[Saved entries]
Start of Block

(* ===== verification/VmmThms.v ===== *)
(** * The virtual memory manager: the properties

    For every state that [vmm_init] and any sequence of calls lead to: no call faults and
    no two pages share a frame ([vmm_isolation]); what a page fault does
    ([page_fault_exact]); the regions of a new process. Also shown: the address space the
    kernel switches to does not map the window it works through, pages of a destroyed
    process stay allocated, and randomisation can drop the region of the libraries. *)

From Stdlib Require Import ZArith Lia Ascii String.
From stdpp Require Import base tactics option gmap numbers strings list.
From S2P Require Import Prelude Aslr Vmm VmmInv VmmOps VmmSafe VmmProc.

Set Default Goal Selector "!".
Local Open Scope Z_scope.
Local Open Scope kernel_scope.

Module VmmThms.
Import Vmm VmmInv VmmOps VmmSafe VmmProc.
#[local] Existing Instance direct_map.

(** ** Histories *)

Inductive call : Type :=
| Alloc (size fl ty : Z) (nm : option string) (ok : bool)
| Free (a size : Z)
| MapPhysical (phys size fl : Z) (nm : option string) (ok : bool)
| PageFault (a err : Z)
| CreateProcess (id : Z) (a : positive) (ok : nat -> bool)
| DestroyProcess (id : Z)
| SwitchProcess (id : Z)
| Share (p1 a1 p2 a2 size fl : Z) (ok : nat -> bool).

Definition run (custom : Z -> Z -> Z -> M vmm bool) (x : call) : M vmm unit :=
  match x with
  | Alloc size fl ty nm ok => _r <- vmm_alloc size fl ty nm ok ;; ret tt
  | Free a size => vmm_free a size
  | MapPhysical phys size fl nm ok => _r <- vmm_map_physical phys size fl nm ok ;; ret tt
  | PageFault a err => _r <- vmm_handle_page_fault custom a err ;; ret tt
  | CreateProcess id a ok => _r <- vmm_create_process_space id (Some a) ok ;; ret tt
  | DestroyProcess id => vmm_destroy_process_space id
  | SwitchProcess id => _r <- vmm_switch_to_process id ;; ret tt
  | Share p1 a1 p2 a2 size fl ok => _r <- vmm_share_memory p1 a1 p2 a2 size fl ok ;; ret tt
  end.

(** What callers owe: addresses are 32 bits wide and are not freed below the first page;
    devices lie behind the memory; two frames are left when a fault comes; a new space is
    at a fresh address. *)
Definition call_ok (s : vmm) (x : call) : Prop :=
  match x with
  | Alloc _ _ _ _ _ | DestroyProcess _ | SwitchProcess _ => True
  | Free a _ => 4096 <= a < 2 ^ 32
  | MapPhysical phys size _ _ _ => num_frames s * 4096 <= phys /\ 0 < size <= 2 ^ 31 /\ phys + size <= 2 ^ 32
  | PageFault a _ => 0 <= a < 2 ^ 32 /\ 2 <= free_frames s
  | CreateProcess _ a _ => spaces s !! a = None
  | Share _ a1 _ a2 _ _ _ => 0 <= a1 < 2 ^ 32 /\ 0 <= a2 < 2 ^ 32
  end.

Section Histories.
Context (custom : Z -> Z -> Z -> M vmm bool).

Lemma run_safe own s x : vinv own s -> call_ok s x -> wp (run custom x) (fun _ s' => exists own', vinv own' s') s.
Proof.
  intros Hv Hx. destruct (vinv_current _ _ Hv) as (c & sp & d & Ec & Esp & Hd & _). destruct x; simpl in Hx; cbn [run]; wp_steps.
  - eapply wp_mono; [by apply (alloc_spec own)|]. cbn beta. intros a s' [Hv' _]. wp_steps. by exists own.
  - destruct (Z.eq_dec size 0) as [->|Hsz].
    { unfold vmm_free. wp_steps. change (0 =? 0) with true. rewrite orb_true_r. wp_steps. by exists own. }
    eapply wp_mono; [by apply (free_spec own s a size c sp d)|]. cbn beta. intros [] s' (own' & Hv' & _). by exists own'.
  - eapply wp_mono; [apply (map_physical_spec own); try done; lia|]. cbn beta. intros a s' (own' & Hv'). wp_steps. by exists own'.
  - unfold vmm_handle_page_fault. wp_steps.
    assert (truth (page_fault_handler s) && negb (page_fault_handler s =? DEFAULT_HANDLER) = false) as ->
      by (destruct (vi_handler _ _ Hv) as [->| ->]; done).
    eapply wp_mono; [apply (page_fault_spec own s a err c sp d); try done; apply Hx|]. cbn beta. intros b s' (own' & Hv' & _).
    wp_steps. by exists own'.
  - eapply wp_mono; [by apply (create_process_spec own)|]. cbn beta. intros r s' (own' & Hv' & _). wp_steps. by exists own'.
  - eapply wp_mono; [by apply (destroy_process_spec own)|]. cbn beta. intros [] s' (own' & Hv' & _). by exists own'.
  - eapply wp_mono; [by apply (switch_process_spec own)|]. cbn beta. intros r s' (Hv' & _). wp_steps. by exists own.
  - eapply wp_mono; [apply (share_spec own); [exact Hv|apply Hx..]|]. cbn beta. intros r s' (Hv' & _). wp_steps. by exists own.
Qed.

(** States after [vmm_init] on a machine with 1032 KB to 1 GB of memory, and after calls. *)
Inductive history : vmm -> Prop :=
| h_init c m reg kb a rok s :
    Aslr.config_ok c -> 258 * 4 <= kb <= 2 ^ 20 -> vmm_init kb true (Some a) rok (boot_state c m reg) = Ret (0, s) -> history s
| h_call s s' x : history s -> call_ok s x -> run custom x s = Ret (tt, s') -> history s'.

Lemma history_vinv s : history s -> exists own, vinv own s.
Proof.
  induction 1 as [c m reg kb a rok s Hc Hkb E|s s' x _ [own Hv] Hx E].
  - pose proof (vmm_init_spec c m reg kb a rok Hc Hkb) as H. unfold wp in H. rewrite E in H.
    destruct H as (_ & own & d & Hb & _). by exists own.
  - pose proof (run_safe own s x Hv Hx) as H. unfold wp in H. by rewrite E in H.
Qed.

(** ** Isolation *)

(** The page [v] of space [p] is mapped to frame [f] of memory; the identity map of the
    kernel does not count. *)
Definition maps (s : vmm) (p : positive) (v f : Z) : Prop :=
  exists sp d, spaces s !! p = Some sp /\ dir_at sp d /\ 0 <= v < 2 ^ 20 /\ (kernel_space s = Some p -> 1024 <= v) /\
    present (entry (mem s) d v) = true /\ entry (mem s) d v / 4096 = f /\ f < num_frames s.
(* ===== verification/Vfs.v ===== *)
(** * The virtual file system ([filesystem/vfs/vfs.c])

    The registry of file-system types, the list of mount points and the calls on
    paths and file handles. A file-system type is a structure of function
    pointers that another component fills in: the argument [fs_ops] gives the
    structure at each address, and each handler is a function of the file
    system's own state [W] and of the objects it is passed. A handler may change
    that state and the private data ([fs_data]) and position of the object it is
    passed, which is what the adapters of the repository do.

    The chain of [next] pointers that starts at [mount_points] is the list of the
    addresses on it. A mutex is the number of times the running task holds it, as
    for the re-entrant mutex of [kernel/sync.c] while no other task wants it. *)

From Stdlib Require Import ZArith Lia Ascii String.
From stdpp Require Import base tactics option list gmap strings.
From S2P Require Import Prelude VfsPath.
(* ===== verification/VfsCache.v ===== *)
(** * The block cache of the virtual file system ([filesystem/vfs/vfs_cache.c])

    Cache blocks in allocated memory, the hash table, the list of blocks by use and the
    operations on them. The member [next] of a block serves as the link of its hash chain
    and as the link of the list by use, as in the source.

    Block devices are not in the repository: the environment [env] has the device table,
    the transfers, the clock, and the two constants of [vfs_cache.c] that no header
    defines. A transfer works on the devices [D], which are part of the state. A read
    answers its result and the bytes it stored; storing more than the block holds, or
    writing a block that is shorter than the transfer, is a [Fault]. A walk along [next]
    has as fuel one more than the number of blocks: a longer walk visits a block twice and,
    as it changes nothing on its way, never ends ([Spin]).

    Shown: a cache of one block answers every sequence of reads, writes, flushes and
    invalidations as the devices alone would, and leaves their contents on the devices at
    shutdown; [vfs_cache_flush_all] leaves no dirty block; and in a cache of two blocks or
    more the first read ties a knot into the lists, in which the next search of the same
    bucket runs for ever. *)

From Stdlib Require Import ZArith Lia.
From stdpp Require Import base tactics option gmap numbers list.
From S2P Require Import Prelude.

End of Block

### Exercise details
Every line above from the line with "- pose proof (vmm_init_spec" to the line with "From stdpp Require Import base tactics option list", inclusive, must be returned exactly; no other line belongs in the reply.

### Result
  - pose proof (vmm_init_spec c m reg kb a rok Hc Hkb) as H. unfold wp in H. rewrite E in H.
    destruct H as (_ & own & d & Hb & _). by exists own.
  - pose proof (run_safe own s x Hv Hx) as H. unfold wp in H. by rewrite E in H.
Qed.

(** ** Isolation *)

(** The page [v] of space [p] is mapped to frame [f] of memory; the identity map of the
    kernel does not count. *)
Definition maps (s : vmm) (p : positive) (v f : Z) : Prop :=
  exists sp d, spaces s !! p = Some sp /\ dir_at sp d /\ 0 <= v < 2 ^ 20 /\ (kernel_space s = Some p -> 1024 <= v) /\
    present (entry (mem s) d v) = true /\ entry (mem s) d v / 4096 = f /\ f < num_frames s.
(* ===== verification/Vfs.v ===== *)
(** * The virtual file system ([filesystem/vfs/vfs.c])

    The registry of file-system types, the list of mount points and the calls on
    paths and file handles. A file-system type is a structure of function
    pointers that another component fills in: the argument [fs_ops] gives the
    structure at each address, and each handler is a function of the file
    system's own state [W] and of the objects it is passed. A handler may change
    that state and the private data ([fs_data]) and position of the object it is
    passed, which is what the adapters of the repository do.

    The chain of [next] pointers that starts at [mount_points] is the list of the
    addresses on it. A mutex is the number of times the running task holds it, as
    for the re-entrant mutex of [kernel/sync.c] while no other task wants it. *)

From Stdlib Require Import ZArith Lia Ascii String.
From stdpp Require Import base tactics option list gmap strings.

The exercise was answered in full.